Starcraft II was released in July of last year, and for a lot of gamers, it pretty much came and went like any other major game launch. Anyone with the inclination went out and picked it up, played through the campaign, got stomped on the ladder a few times, and probably shelved the thing after playing the requisite tower defense variants on offer. Typical, right? A great game, but not something a lot of people spend any inordinate amount of time with.
What those people don’t realize is that game, and the community surrounding it, is unlike anything else that exists in the gaming world. They’re probably the same people who emit a derisive scoff upon reading the word eSports. They don’t understand the culture and the worldwide phenomenon that surrounds this game and composes the hardcore, competitive RTS world. Taking the forefront in this world is Korea’s premier tournament, the Global Starcraft II League. This tournament brings in the biggest names in gaming from around the world, competing for huge cash prizes, not to mention an opportunity to get attention from potential teams or sponsors.
Follow me past the jump, and I’ll tell you exactly why this somewhat under-recognized gaming subculture is worthy and deserving of your attention, and why your arguments against it are wrong.
The first two responses I typically hear to the “why aren’t watching it” are the following: either “Because I didn’t buy Starcraft” or “Because I’m terrible at Starcraft“. To address the former: Yes, you did. Don’t try to lie to my face like that. Starcraft II was the best selling RTS of all time, selling three million copies worldwide in just its first month on shelves. It also set a record for piracy, reaching another 2.3 million gamers that way. So you obviously played it, and that’s really all you need to be able to appreciate what’s going on in high-level games. Seriously. Trying to use the “But I’m bad” excuse it like saying “I could never win a Cy Young, so I can’t watch baseball,” or, “I was only a linebacker for two years in high school, so why would I watch professional football?”
That is silly. Stop saying it. Anyway, let’s move on to the next excuse you’d use: “Because it’s Korean.” Well first of all, dude, das racist. And second, it’s not actually in Korean. Yeah, it’s broadcast out of Korea, and yeah, most of the players are Korean, but when you actually watch it, you get to listen to the sweet sound of two of my favorite Starcraft personalities: Nick “Tasteless” Plott and Dan “Artosis” Stemkoski, known collectively as Tastosis, The Casting Archon.
These two dudes, professional gamers in their own right, tirelessly provide their expert commentary over every single matched played in the GSL. Even if the games are uninteresting (admittedly, a rare occurrence) these guys hold it down by adding their own personality and charm to the broadcast, and they even make it easy for the relative noobs in their audience to appreciate what’s happening by providing clear explanations of the strategies in play.
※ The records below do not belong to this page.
Lemma hex_loop_spec s value v :
  0 ≤ value ≤ SIZE_MAX →
  hex_loop value s = Some v ↔
  Forall (λ c, is_Some (hex_digit c)) s ∧ v = hex_number_from value s ∧ v ≤ SIZE_MAX.
Proof.
  revert value. induction s as [|c t IH]; intros value Hv; simpl.
  { split; [intros [= ->]; repeat split; [constructor|lia]|intros (_ & -> & _); done]. }
  rewrite Forall_cons.
  destruct (hex_digit c) as [d|] eqn:Hd; [|split; [done|intros (([]&_)&_); done]].
  pose proof (hex_digit_range _ _ Hd).
  destruct ((SIZE_MAX - d) / 16 <? value) eqn:E; bool_prop.
  - split; [done|]. intros ((_ & Ht) & -> & Hle). exfalso.
    unfold hex_number_from in Hle. simpl in Hle.
    pose proof (hex_value_from_ge t (value * 16 + d) Ht). unfold hex_number_from in *.
    pose proof (Z.mul_succ_div_gt (SIZE_MAX - d) 16). lia.
  - assert (value * 16 + d ≤ SIZE_MAX).
    { pose proof (Z.mul_div_le (SIZE_MAX - d) 16). lia. }
    rewrite IH by lia. unfold hex_number_from. simpl.
    split; [intros (?&?&?)|intros ((?&?)&?&?)]; repeat split; (done || lia || eauto).
Qed.

(** ** Decimal output read back *)

(** ** Body delimitation *)

(** The request-framing test of [ClientSession::run]. *)
Definition framing_rejected (st : HeaderParseState) : bool :=
  st.(invalid_header_name) || st.(invalid_content_length) || st.(duplicate_content_length) ||
  st.(invalid_transfer_encoding) || (st.(has_transfer_encoding) && negb st.(is_chunked)).

Definition header_state_of (hs : headers) : HeaderParseState :=
  foldl (λ st kv, update_header_state kv.1 kv.2 st) header_state0 hs.

Definition flags_clear (st : HeaderParseState) : Prop :=
  st.(invalid_header_name) = false ∧ st.(invalid_content_length) = false ∧
  st.(duplicate_content_length) = false ∧ st.(invalid_transfer_encoding) = false.

Definition named (name : bytes) (hs : headers) : headers :=
  filter (λ kv, header_iequals kv.1 name = true) hs.

Lemma framing_rejected_flags st : framing_rejected st = false → flags_clear st.
Proof. unfold framing_rejected, flags_clear. intros. bool_prop. done. Qed.

Lemma transfer_fold_clean ps inv0 ch0 s0 c s :
  foldl transfer_coding_step (inv0, ch0, s0) ps = (false, c, s) →
  inv0 = false ∧
  ((ps = [] ∧ c = ch0 ∧ s = s0) ∨
   (∃ p, ps = [p] ∧ ch0 = false ∧ header_iequals (trim p) "chunked" = true ∧ c = true)).
Proof.
  revert inv0 ch0 s0. induction ps as [|p ps IH]; intros inv0 ch0 s0 H.
  { simpl in H. simplify_eq. naive_solver. }
  cbn [foldl] in H. unfold transfer_coding_step at 2 in H. unfold trim_view in H.
  destruct (trim p) as [|x tk] eqn:E.
  { apply IH in H as [H _]. done. }
  rewrite <- E in *. apply IH in H as [Hi Hps]. bool_prop.
  destruct Hps as [(-> & -> & _)|(q & _ & Hc & _)].
  - split; [done|]. right. exists p. subst ch0.
    match goal with H : header_iequals _ _ = true |- _ => by rewrite H end.
  - bool_prop. congruence.
Qed.

Lemma update_transfer_encoding_clean v st :
  invalid_transfer_encoding (update_transfer_encoding v st) = false →
  st.(invalid_transfer_encoding) = false ∧ st.(has_transfer_encoding) = false ∧
  st.(is_chunked) = false ∧ header_iequals (trim v) "chunked" = true ∧
  update_transfer_encoding v st =
    mkHeaderParseState st.(content_length) st.(invalid_header_name) st.(duplicate_content_length)
      st.(invalid_content_length) true true false st.(connection_close) st.(connection_keep_alive).
Proof.
  destruct st as [cl ihn dup inv ch te ite cc cka]. simpl.
  destruct (foldl transfer_coding_step (ite || te, ch, false) (split_on "," v))
    as [[i c] s] eqn:F. simpl. intros Hi. bool_prop. subst i s.
  apply transfer_fold_clean in F as [H1 [(H2 & _)|(p & Hp & -> & Hch & ->)]].
  - by apply split_on_nonempty in H2.
  - bool_prop. subst. pose proof (join_split "," v) as Hj. rewrite Hp in Hj. simpl in Hj.
    subst p. done.
Qed.

Lemma slen_trim_eq k : slen (trim k) = slen k → trim k = k.
Proof.
  destruct (trim_infix k) as (p & q & Hk & _). intros H.
  rewrite Hk in H at 2. rewrite !slen_app in H.
  pose proof (slen_nonneg p). pose proof (slen_nonneg q).
  assert (p = []) as -> by (apply slen_0; lia). assert (q = []) as -> by (apply slen_0; lia).
  simpl in Hk. rewrite app_nil_r in Hk. done.
Qed.

(** What one header field contributes, when no flag is raised afterwards. *)
Lemma update_header_state_clean k v st :
  flags_clear (update_header_state k v st) →
  flags_clear st ∧ trim k = k ∧
  update_header_state k v st =
    (if header_iequals k "content-length" then update_content_length (trim v) st
     else if header_iequals k "transfer-encoding" then update_transfer_encoding (trim v) st
     else if header_iequals k "connection" then update_connection (trim v) st else st).
Proof.
  unfold update_header_state, trim_view.
  destruct (slen (trim k) =? slen k) eqn:E.
  - bool_prop. apply slen_trim_eq in E. rewrite E. intros H. split; [|done]. revert H.
    destruct (header_iequals k "content-length").
    { destruct st as [[q|] ihn dup inv ch te ite cc cka]; unfold flags_clear, update_content_length;
        destruct (parse_decimal_size (trim v)); simpl; try case_if; naive_solver. }
    destruct (header_iequals k "transfer-encoding").
    { intros (H1 & H2 & H3 & H4). pose proof (update_transfer_encoding_clean _ _ H4) as (?&?&?&?&Heq).
      rewrite Heq in H1, H2, H3. done. }
    destruct (header_iequals k "connection"); [|done].
    destruct st. unfold update_connection, flags_clear. by destruct (split_connection_tokens _).
  - intros H. exfalso. destruct H as (Hn & _). revert Hn. clear E.
    destruct st as [[q|] ihn dup inv ch te ite cc cka]; repeat case_if;
    unfold update_content_length, update_transfer_encoding, update_connection, set_invalid_header_name; simpl;
      repeat case_match; done.
Qed.

(** What the state records of the fields read so far, as long as no flag is up. *)
Definition framing_inv (hs : headers) (st : HeaderParseState) : Prop :=
  (∀ k v, (k, v) ∈ named "content-length" hs → ∃ n, st.(content_length) = Some n ∧
     parse_decimal_size v = Some n) ∧
  (st.(content_length) ≠ None → named "content-length" hs ≠ []) ∧
  st.(has_transfer_encoding) = st.(is_chunked) ∧
  (if st.(is_chunked)
   then ∃ k v, named "transfer-encoding" hs = [(k, v)] ∧ header_iequals (trim v) "chunked" = true
   else named "transfer-encoding" hs = []).

Lemma named_snoc name hs k v :
  named name (hs ++ [(k, v)]) =
  named name hs ++ (if header_iequals k name then [(k, v)] else []).
Proof.
  unfold named. rewrite filter_app. f_equal.
  destruct (header_iequals k name) eqn:E; by rewrite ?filter_cons_True, ?filter_cons_False by (simpl; congruence).
Qed.

Lemma parse_decimal_trim v : parse_decimal_size (trim v) = parse_decimal_size v.
Proof. unfold parse_decimal_size, trim_view. by rewrite trim_idem. Qed.

Lemma iequals_exclusive k a b :
  header_iequals a b = false → header_iequals k a = true → header_iequals k b = false.
Proof. intros Hab Hk. rewrite <- Hab. by apply header_iequals_cong. Qed.

Lemma framing_inv_content_length hs st k v :
  framing_inv hs st → header_iequals k "content-length" = true →
  flags_clear (update_content_length (trim v) st) →
  framing_inv (hs ++ [(k, v)]) (update_content_length (trim v) st).
Proof.
  intros (H1 & H2 & H3 & H4) Hk Hf.
  unfold framing_inv. rewrite !named_snoc, Hk.
  rewrite (iequals_exclusive k "content-length" "transfer-encoding") by done.
  rewrite app_nil_r. revert Hf H1 H2 H3 H4.
  destruct st as [cl ihn dup inv ch te ite cc cka]. unfold update_content_length, flags_clear.
  rewrite parse_decimal_trim.
  destruct (parse_decimal_size v) as [p|] eqn:Hp; simpl; [|naive_solver].
  intros Hf H1 H2 H3 H4.
  assert (∀ n, cl = Some n → n = p) as Hsame.
  { intros n ->. destruct (n =? p) eqn:E; simpl in Hf; [by bool_prop|naive_solver]. }
  assert (∀ P : HeaderParseState → Prop,
    P (mkHeaderParseState (Some p) ihn dup inv ch te ite cc cka) →
    P (match cl with
       | Some q => if negb (q =? p) then mkHeaderParseState cl ihn true inv ch te ite cc cka
                   else mkHeaderParseState (Some p) ihn dup inv ch te ite cc cka
       | None => mkHeaderParseState (Some p) ihn dup inv ch te ite cc cka
       end)) as Hcase.
  { intros P HP. destruct cl as [q|]; [|done]. rewrite (Hsame q), Z.eqb_refl by done. done. }
  apply Hcase. simpl. repeat split; [| |done|done].
  - intros k' v' [Hin|Hin]%elem_of_app.
    + destruct (H1 k' v' Hin) as (n & -> & ?). exists n. rewrite (Hsame n) at 1 by done. done.
    + apply list_elem_of_singleton in Hin. simplify_eq. eauto.
  - intros _ [_ ?]%app_eq_nil. done.
Qed.

Lemma framing_inv_other hs st st' k v :
  framing_inv hs st → header_iequals k "content-length" = false →
  header_iequals k "transfer-encoding" = false →
  st'.(content_length) = st.(content_length) →
  st'.(has_transfer_encoding) = st.(has_transfer_encoding) →
  st'.(is_chunked) = st.(is_chunked) → framing_inv (hs ++ [(k, v)]) st'.
Proof.
  intros H H1 H2 E1 E2 E3. unfold framing_inv.
  rewrite !named_snoc, H1, H2, !app_nil_r, E1, E2, E3. exact H.
Qed.

Lemma framing_inv_holds hs : flags_clear (header_state_of hs) → framing_inv hs (header_state_of hs).
Proof.
  induction hs as [|[k v] hs IH] using rev_ind; intros Hf.
  { unfold framing_inv. simpl. repeat split; [set_solver|done]. }
  unfold header_state_of in *. rewrite foldl_snoc in *. simpl in *.
  set (st := foldl _ _ hs) in *.
  destruct (update_header_state_clean k v st Hf) as (Hst & Hk & Heq).
  specialize (IH Hst). rewrite Heq in *. clear Heq.
  destruct (header_iequals k "content-length") eqn:E1; [by apply framing_inv_content_length|].
  destruct (header_iequals k "transfer-encoding") eqn:E2.
  - destruct Hf as (_ & _ & _ & Hi).
    destruct (update_transfer_encoding_clean _ _ Hi) as (_ & _ & Hch & Hv & ->).
    destruct IH as (H1 & H2 & H3 & H4). rewrite Hch in H4.
    unfold framing_inv. rewrite !named_snoc, E1, E2, H4, app_nil_r. simpl.
    repeat split; [done|done|]. rewrite trim_idem in Hv. eauto.
  - destruct (header_iequals k "connection"); [|by eapply framing_inv_other].
    eapply framing_inv_other; try done; unfold update_connection;
      destruct st as [? ? ? ? ? ? ? ? ?]; by destruct (split_connection_tokens _).
Qed.

(** ** Header blocks *)

Definition render_header (kv : bytes * bytes) : bytes := kv.1 ++ ": " ++ kv.2 ++ CRLF.
Definition render_headers (hs : headers) : bytes := concat (render_header <$> hs).

(** A field that survives a trip over the wire: a name without colon, both
    parts without CR. *)
Definition wire_safe (kv : bytes * bytes) : Prop :=
  ":"%char ∉ kv.1 ∧ CR ∉ kv.1 ∧ CR ∉ kv.2.

Lemma split_crlf_cons c t :
  c ≠ CR →
  split_crlf (c :: t) = match split_crlf t with [] => [[c]] | p :: ps => (c :: p) :: ps end.
Proof.
  intros Hc. destruct t as [|d t]; [done|].
  change (split_crlf (c :: d :: t)) with
    (if ceqb c CR && ceqb d LF then [] :: split_crlf t
     else match split_crlf (d :: t) with [] => [[c]] | p :: ps => (c :: p) :: ps end).
  by rewrite (proj2 (ceqb_ne c CR)).
Qed.

Lemma split_crlf_line line rest :
  CR ∉ line → split_crlf (line ++ CRLF ++ rest) = line :: split_crlf rest.
Proof.
  induction line as [|c line IH]; intros Hc; [done|].
  apply not_elem_of_cons in Hc as [Hne Hc]. cbn [app].
  rewrite split_crlf_cons by done. by rewrite (IH Hc).
Qed.

Lemma trim_space_prefix v : trim (" " ++ v) = trim v.
Proof. done. Qed.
Honestly, if there were people like this commentating college football, I might actually consider watching it. They’re that good.
Then there’s the players. You might think that a sport consisting entirely of nerds who literally get paid to play one videogame for something like 13 hours a day might be somewhat lacking in the personality department, but that really couldn’t be further from the truth. Just as an example, let’s look at the matches to be played tonight:
It’s the round of eight, or quarterfinals, of the Code A tournament tonight. Code A is supposedly the GSL’s “lower” bracket, below Code S, where only gods dare tread. But that doesn’t stop it from being a really impressive night matches: we’ve got LiquidHuk, the Canadian heartthrob from TeamLiquid.net, one of only two white dudes remaining in the competition. In the very next match, you have the Zerg player Leenock, a chubby little 16-year-old kid who’s played some of the most amazing games I’ve seen in the GSL. What a baller
Then there’s Rain, a pretty controversial player who used a cheesy play style to work his way to the final round of GSL Season 3, but has quickly fallen from grace since then, now being forced to work his way back up from what is effectively the bottom of the ladder in Code A. What I’m trying to impress upon you here is that there’s lots of drama going on with these players, and it adds a lot of spice to the proceedings that can really come to a head within the games themselves. There’s rivalries and bad blood and espionage going on constantly, so much so that not even I feel like I can follow what’s happening all the time.
Really, I don’t know what else to tell you. Watching competitive Starcraft is fantastic, and I can’t understand why you don’t do it more often. It’s just like how your dad watches football, except it’s actually, like, interesting. And yet somehow, it seems like hardly anyone besides the game’s hardcore fanbase ever even talks about it. If we ever want eSports to grow outside of Korea, we’ve got to change that. So start watching the GSL. It’s the least you can do.